» Exercise details: Examine the records and identify each line that includes the string "attempted". Copy those lines.

Stored data entries:
_ _ _ _ _

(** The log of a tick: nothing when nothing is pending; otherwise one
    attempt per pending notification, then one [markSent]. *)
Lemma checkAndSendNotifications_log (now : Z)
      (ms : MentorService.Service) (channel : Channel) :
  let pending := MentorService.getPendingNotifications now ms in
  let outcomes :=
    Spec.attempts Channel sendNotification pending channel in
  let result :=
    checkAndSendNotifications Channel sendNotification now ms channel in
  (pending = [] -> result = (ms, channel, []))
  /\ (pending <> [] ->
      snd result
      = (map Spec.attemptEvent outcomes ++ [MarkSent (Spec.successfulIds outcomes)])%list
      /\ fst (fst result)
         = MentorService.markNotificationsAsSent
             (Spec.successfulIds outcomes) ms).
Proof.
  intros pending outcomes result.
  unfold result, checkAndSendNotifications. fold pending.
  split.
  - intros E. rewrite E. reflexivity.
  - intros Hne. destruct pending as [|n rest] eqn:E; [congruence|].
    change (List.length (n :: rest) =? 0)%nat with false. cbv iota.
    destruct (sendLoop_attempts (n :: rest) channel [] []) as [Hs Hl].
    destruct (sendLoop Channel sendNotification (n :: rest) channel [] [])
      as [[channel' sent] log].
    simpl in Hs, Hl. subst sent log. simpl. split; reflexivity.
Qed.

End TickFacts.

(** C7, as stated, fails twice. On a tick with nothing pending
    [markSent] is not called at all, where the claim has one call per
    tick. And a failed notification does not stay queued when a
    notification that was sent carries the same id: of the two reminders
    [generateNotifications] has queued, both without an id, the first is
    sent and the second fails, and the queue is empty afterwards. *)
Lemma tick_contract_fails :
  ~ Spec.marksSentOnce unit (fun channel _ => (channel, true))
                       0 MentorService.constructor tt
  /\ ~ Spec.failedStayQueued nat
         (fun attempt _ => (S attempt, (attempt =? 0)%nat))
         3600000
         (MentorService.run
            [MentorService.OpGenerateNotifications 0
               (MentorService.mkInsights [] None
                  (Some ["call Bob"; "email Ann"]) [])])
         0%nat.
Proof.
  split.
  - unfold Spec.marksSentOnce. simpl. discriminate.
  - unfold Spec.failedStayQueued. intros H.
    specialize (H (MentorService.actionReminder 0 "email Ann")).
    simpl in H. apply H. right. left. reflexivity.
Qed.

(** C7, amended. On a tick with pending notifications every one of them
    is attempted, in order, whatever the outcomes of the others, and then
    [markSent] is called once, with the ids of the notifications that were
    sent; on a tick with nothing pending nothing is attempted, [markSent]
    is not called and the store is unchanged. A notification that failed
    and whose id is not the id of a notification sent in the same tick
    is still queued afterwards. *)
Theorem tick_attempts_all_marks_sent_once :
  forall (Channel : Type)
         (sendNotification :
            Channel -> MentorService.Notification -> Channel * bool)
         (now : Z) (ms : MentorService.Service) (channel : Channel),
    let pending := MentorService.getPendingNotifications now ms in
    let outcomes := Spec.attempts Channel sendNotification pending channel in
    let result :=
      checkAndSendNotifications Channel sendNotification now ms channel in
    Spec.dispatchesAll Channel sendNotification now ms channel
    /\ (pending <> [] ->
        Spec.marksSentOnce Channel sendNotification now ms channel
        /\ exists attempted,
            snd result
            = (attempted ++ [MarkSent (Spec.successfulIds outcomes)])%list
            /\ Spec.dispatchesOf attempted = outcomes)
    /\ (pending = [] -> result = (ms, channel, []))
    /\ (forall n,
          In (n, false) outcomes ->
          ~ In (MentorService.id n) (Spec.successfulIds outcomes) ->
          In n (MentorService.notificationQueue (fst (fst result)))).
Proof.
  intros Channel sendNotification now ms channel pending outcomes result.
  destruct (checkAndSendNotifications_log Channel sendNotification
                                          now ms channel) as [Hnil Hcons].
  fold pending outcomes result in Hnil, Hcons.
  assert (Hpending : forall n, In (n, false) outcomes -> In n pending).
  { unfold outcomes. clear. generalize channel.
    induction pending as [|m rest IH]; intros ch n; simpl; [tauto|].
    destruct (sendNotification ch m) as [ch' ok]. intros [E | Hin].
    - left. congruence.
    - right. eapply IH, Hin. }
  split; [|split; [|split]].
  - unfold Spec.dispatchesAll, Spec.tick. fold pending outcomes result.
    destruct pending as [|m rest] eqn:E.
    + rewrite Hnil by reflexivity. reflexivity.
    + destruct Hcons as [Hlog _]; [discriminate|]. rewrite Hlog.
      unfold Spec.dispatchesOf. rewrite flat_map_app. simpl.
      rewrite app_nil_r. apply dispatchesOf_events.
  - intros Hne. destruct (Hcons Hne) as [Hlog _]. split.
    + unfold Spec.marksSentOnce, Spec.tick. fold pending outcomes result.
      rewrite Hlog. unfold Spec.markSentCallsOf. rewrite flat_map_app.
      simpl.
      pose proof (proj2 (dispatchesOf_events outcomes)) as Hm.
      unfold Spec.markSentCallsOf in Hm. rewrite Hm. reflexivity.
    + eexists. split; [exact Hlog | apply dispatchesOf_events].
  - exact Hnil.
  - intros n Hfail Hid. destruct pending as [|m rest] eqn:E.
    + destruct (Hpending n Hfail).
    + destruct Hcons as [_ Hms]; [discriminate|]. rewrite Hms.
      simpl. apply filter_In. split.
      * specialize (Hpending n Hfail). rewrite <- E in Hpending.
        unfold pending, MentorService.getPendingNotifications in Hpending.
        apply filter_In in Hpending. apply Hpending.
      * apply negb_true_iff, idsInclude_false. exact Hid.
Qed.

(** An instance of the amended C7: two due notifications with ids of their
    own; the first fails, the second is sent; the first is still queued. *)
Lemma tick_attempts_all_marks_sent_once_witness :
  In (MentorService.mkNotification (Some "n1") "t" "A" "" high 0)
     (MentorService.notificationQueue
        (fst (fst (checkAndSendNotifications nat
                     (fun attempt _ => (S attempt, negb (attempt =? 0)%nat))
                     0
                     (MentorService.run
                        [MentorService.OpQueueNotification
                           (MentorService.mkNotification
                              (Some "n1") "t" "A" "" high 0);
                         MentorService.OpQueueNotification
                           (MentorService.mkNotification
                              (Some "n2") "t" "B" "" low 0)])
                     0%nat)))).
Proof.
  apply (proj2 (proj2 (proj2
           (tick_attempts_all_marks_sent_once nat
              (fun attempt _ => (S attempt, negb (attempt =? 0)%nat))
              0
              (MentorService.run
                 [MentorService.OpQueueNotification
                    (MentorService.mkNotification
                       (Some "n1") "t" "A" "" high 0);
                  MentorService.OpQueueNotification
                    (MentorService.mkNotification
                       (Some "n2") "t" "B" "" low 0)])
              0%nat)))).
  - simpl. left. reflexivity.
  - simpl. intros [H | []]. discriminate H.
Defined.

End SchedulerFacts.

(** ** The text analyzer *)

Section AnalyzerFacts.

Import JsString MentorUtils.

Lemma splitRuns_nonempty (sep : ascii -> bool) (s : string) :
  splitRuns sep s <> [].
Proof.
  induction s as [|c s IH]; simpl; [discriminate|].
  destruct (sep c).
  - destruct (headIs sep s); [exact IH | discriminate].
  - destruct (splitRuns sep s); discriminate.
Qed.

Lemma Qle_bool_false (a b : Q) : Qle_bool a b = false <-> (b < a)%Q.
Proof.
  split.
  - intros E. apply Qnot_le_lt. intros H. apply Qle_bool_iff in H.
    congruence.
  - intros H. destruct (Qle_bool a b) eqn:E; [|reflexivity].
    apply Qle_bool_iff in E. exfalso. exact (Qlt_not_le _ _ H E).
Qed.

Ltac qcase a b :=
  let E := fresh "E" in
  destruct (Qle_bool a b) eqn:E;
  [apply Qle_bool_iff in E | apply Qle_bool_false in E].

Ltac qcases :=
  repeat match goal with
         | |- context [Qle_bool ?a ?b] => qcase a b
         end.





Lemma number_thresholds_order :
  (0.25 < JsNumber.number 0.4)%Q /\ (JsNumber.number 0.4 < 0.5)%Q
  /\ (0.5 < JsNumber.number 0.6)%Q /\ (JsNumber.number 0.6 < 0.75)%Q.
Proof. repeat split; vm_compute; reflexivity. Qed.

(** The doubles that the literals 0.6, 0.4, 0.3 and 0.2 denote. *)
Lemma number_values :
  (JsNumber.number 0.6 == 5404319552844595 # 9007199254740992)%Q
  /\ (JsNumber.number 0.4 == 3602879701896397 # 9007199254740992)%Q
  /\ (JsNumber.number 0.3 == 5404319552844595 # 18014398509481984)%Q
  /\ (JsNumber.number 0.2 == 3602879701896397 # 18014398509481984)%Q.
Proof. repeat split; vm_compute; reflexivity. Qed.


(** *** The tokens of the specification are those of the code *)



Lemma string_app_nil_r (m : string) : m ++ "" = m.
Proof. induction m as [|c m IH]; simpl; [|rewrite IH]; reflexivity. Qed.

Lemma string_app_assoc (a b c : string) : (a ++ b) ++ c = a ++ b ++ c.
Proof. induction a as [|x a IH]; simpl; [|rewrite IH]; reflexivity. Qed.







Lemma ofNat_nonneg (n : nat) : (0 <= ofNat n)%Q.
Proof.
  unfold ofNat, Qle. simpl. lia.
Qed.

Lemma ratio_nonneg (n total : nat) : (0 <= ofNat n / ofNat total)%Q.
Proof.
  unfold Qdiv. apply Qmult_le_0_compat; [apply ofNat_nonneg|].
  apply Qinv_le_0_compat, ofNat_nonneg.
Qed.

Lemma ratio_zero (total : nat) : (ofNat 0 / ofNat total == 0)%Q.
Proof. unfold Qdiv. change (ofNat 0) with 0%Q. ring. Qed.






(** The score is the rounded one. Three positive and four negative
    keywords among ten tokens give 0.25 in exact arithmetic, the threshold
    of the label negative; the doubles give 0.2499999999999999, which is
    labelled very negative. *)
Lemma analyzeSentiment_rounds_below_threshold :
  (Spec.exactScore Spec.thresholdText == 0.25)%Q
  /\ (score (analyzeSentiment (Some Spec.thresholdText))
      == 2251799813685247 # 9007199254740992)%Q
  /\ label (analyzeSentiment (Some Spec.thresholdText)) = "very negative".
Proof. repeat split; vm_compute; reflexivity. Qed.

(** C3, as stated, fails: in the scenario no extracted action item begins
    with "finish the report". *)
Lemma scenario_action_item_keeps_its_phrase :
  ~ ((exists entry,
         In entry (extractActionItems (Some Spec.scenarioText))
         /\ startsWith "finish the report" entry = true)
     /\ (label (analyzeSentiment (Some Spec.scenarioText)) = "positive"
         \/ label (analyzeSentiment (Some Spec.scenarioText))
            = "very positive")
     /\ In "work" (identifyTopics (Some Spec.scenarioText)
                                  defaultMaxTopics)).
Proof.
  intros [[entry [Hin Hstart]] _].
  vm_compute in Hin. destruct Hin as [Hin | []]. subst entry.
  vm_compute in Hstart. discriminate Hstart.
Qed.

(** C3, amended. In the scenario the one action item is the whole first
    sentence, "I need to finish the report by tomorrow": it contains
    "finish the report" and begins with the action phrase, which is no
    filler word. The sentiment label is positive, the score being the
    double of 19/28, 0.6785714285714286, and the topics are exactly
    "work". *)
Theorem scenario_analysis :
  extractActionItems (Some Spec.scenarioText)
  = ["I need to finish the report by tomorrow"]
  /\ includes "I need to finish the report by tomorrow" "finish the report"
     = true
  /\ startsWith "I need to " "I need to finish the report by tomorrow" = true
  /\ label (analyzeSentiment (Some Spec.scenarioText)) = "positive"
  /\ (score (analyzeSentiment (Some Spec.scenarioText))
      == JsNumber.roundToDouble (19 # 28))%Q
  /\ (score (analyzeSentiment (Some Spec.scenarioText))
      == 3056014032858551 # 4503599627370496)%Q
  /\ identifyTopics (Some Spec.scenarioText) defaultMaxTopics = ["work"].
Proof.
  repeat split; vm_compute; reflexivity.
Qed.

_ _ _ _ _

» Result of the exercise:
    is attempted, in order, whatever the outcomes of the others, and then
    sent; on a tick with nothing pending nothing is attempted, [markSent]
        /\ exists attempted,
            = (attempted ++ [MarkSent (Spec.successfulIds outcomes)])%list
            /\ Spec.dispatchesOf attempted = outcomes)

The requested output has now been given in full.